The virtual nondestructive evaluation (NDE) laboratory allows users—engineers, researchers, students, service providers, and bridge owners and inspectors—to engage in simulations of real-life bridges that exhibit various symptoms of bridges’ conditions. Some of these symptoms may be occurring inside the bridge, so the only way to look for deterioration inside a bridge and its components is to use tools that “see” inside the bridge. “Nondestructive” means just that—bridge inspectors and service providers use examining tools that have sensing capabilities to look for deterioration without actually damaging the bridge.
However, bridge inspectors and civil engineers acknowledge that new tools and the emerging technologies behind them have yet to be deployed to their fullest potential. As a result, the virtual NDE laboratory aims to further the understanding of how these tools can be best used. This understanding will be completed in two ways: creating a portal that explores and interprets NDE data in a visual format and allowing users to interact and explore NDE tools and the data through simulations.
To create this laboratory, researchers collected data on real-life bridges. That data included high-resolution scans of bridges during different seasons as well as the results and observations about the bridges’ condition as gathered through NDE testing tools and sensor technologies.
The researchers used this data, plus data supplied by FHWA on other related research efforts on bridge condition assessment, to develop two virtual components.

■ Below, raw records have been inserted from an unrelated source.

(* ===== verification/UserPlaneFacts.v ===== *)
(** What the kernel user plane guarantees of its own life: starting it opens
    both sockets and the netdev or nothing, stopping it gives them back, and a
    user echo probe succeeds only on an answer of the configured PGW. *)
From S2P Require Import Prelude.
From S2P Require Import GoNet.
From S2P Require Import Config.
From S2P Require Import Gtpu.
From S2P Require Import Netlink.
From S2P Require Import UserPlane.
Open Scope string_scope.
Open Scope Z_scope.

(** * Start and stop *)
Section StartStop.
Context {K : Type} (nl : kernel K) `{!KernelTables nl} `{!KernelReliable nl} (h : host).

Lemma close_absent p ps : p ∉ ps -> close_port p ps = ps.
Proof. intros H. apply notin_remove. by rewrite <- list_elem_of_In. Qed.

Lemma close_cons p ps : p ∉ ps -> close_port p (p :: ps) = ps.
Proof. intros H. unfold close_port. cbn. destruct (Z.eq_dec p p); [|done]. by apply close_absent. Qed.

Lemma close_other p q ps : p <> q -> close_port p (q :: ps) = q :: close_port p ps.
Proof. intros H. unfold close_port. cbn. by destruct (Z.eq_dec p q). Qed.

(** The two ports of the program are free. *)
Definition ports_free (ps : list Z) : Prop := (3386 ∉ ps) /\ (gtpUPort ∉ ps).

Lemma close_both ps : ports_free ps -> close_port gtpUPort (close_port 3386 (gtpUPort :: 3386 :: ps)) = ps.
Proof. intros [H1 H2]. rewrite close_other by (unfold gtpUPort; lia). rewrite (close_cons 3386) by done. by apply close_cons. Qed.

Definition with_link (name : string) (i : Z) (t : tables) : tables := t <| tb_links ::= <[name := mkLink i "gtp"]> |>.

Lemma drop_link name i s t : seen s = with_link name i t -> tb_links t !! name = None ->
  seen (fst (k_LinkDel nl name s)) = t /\ snd (k_LinkDel nl name s) = None.
Proof.
  intros Es Hn. pose proof (kr_link_del name s) as Hr. destruct (k_LinkDel nl name s) as [s' e] eqn:E.
  cbn [fst snd] in *. rewrite Hr by (rewrite Es; cbn; by rewrite lookup_insert_eq).
  pose proof (kt_link_del _ _ _ _ E) as Hd. rewrite Hr in Hd by (rewrite Es; cbn; by rewrite lookup_insert_eq).
  split; [|done]. rewrite Hd, Es. destruct t as [a b c d f]. unfold with_link, upd; cbn in *. f_equal.
  rewrite delete_insert_eq. by apply delete_id.
Qed.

The first component consisted of data visualization tools that would allow laboratory users to explore and interact with the collected data on the real-life bridges, including the high-resolution scans and the data garnered through NDE testing tools and sensor technologies.
The second virtual component consisted of two types of simulation. The first type enabled laboratory users to formulate and execute physics-based simulations at two levels, at the material level— simulations on a slab or a segment of the bridge—and at the system level, which is the bird’s eye view of the bridge.
The second simulation type enabled laboratory users to engage with the logistical aspects of NDE data collection via interactive lab and field-based virtual data collection scenarios. The simulations allowed laboratory users to collect NDE data as if they were in the field examining the condition of an actual bridge.
Researchers hope that the collected case studies will help website visitors understand the reasoning and logic behind why different situations call for various tools.